### EXERCISE DATA
╔══

(** * Bookati capacity reservation engine: a shallow embedding

    The development follows [server/src/routes/bookings.ts] (phone
    normalisation, lock release, booking creation, QR check-in) and
    [server/src/jobs/cleanupLocks.ts] (the expired-lock sweep and the Zoho
    receipt worker with its exponential backoff).

    PostgreSQL tables are lists of rows; a handler is a computation over a
    database session that can return early with an HTTP response or throw. *)

From Stdlib Require Import ZArith NArith List Bool String Ascii Lia Permutation
  Sorted.
Import ListNotations.

Local Open Scope Z_scope.

(* ================================================================== *)
(** * JavaScript strings as sequences of UTF-16 code units *)
(* ================================================================== *)

Module JsString.

(** A JS string is a sequence of 16-bit code units; [length] counts code
    units, exactly as [String.prototype.length]. *)
Definition jsstring := list N.

(** ASCII literal to code units. *)
Fixpoint str (s : string) : jsstring :=
  match s with
  | EmptyString => []
  | String a rest => N_of_ascii a :: str rest
  end.

Fixpoint startsWith (s prefix : jsstring) {struct prefix} : bool :=
  match prefix, s with
  | [], _ => true
  | p :: ps, c :: cs => N.eqb c p && startsWith cs ps
  | _ :: _, [] => false
  end.

(** [s.substring(n)] for [0 <= n]: drops [n] code units (and yields the
    empty string when [n] exceeds the length). *)
Definition substring (s : jsstring) (n : nat) : jsstring := skipn n s.

(** The class [\s] of an ECMAScript regular expression (WhiteSpace and
    LineTerminator code points). *)
Definition is_regex_space (c : N) : bool :=
  ((9 <=? c) && (c <=? 13) || (c =? 32) || (c =? 160) || (c =? 5760)
   || (8192 <=? c) && (c <=? 8202) || (c =? 8232) || (c =? 8233)
   || (c =? 8239) || (c =? 8287) || (c =? 12288) || (c =? 65279))%N.
(** X17.  The guard does not stop a click that is handled before React has
    rendered again.  A pinch that starts over the card of catalog item A
    opens A; a click on B that is handled with the callback of the render
    of that frame passes the guard, which still reads the values from
    before the open: B becomes the selected item and two calls wait.  When
    the call for A is then fulfilled, its fact is written under B, the
    loading flag is cleared and the call for B is still waiting. *)
Theorem stale_click_opens_second_fetch (a b : ClickableItem)
        (data : HandData) (doc : DOM.Document) (fact : string) (s : App) :
  In a INTERACTIVE_ITEMS ->
  cardIdAt doc data = Some (types.id a) ->
  types.isPinching data = true ->
  wasPinchingRef s = false ->
  alreadyOpenOrLoading a s = false ->
  alreadyOpenOrLoading b s = false ->
  exists w2 w3,
    runLive [Handled (GestureFrame data doc); Handled (CardClick b)]
            (mkLive s s) = Some w2 /\
    detail (current w2) = (Some b, "", true, awaiting s ++ [a; b]) /\
    stepLive (Handled (FactSettled (length (awaiting s)) (Fulfilled fact))) w2
    = Some w3 /\
    detail (current w3) = (Some b, fact, false, awaiting s ++ [b]).
Proof.
  intros Hin Hc Hp Hw Ha Hb. cbn [runLive stepLive current rendered].
  set (c := onHandData data s).
  assert (Hf : snd (gestureEffect doc c) = Some a).
  { pose proof (processFrame_fired data doc s) as H.
    unfold processFrame in H. fold c in H. rewrite H, Hp, Hw.
    unfold firedBy, catalogHit. cbn [andb negb fst snd].
    rewrite Hc. now apply itemToClick_catalog. }
  assert (Hd : detail (fst (gestureEffect doc c))
               = (Some a, "", true, awaiting s ++ [a])).
  { rewrite (gestureEffect_fired_detail doc c a Hf).
    rewrite (handleItemClick_opens a c Ha). reflexivity. }
  assert (Hbc : alreadyOpenOrLoading b c = false) by exact Hb.
  rewrite (handleItemClickFrom_opens c b _ Hbc).
  unfold detail in Hd. injection Hd as _ _ _ Haw.
  remember (fst (gestureEffect doc c)) as g eqn:Hg. clear Hg.
  rewrite Haw.
  replace ((awaiting s ++ [a]) ++ [b]) with (awaiting s ++ a :: [b])
    by (now rewrite <- app_assoc).
  eexists. eexists. split; [reflexivity|]. cbn [current].
  split; [reflexivity|].
  unfold settle. cbn [awaiting setAwaiting].
  rewrite nth_error_middle, removeAt_middle.
  split; reflexivity.
Qed.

╚══

### WORK REQUEST
Lines that contain the string "lock" should be copied from the material above.

### SOLVED PROBLEM
    normalisation, lock release, booking creation, QR check-in) and
    [server/src/jobs/cleanupLocks.ts] (the expired-lock sweep and the Zoho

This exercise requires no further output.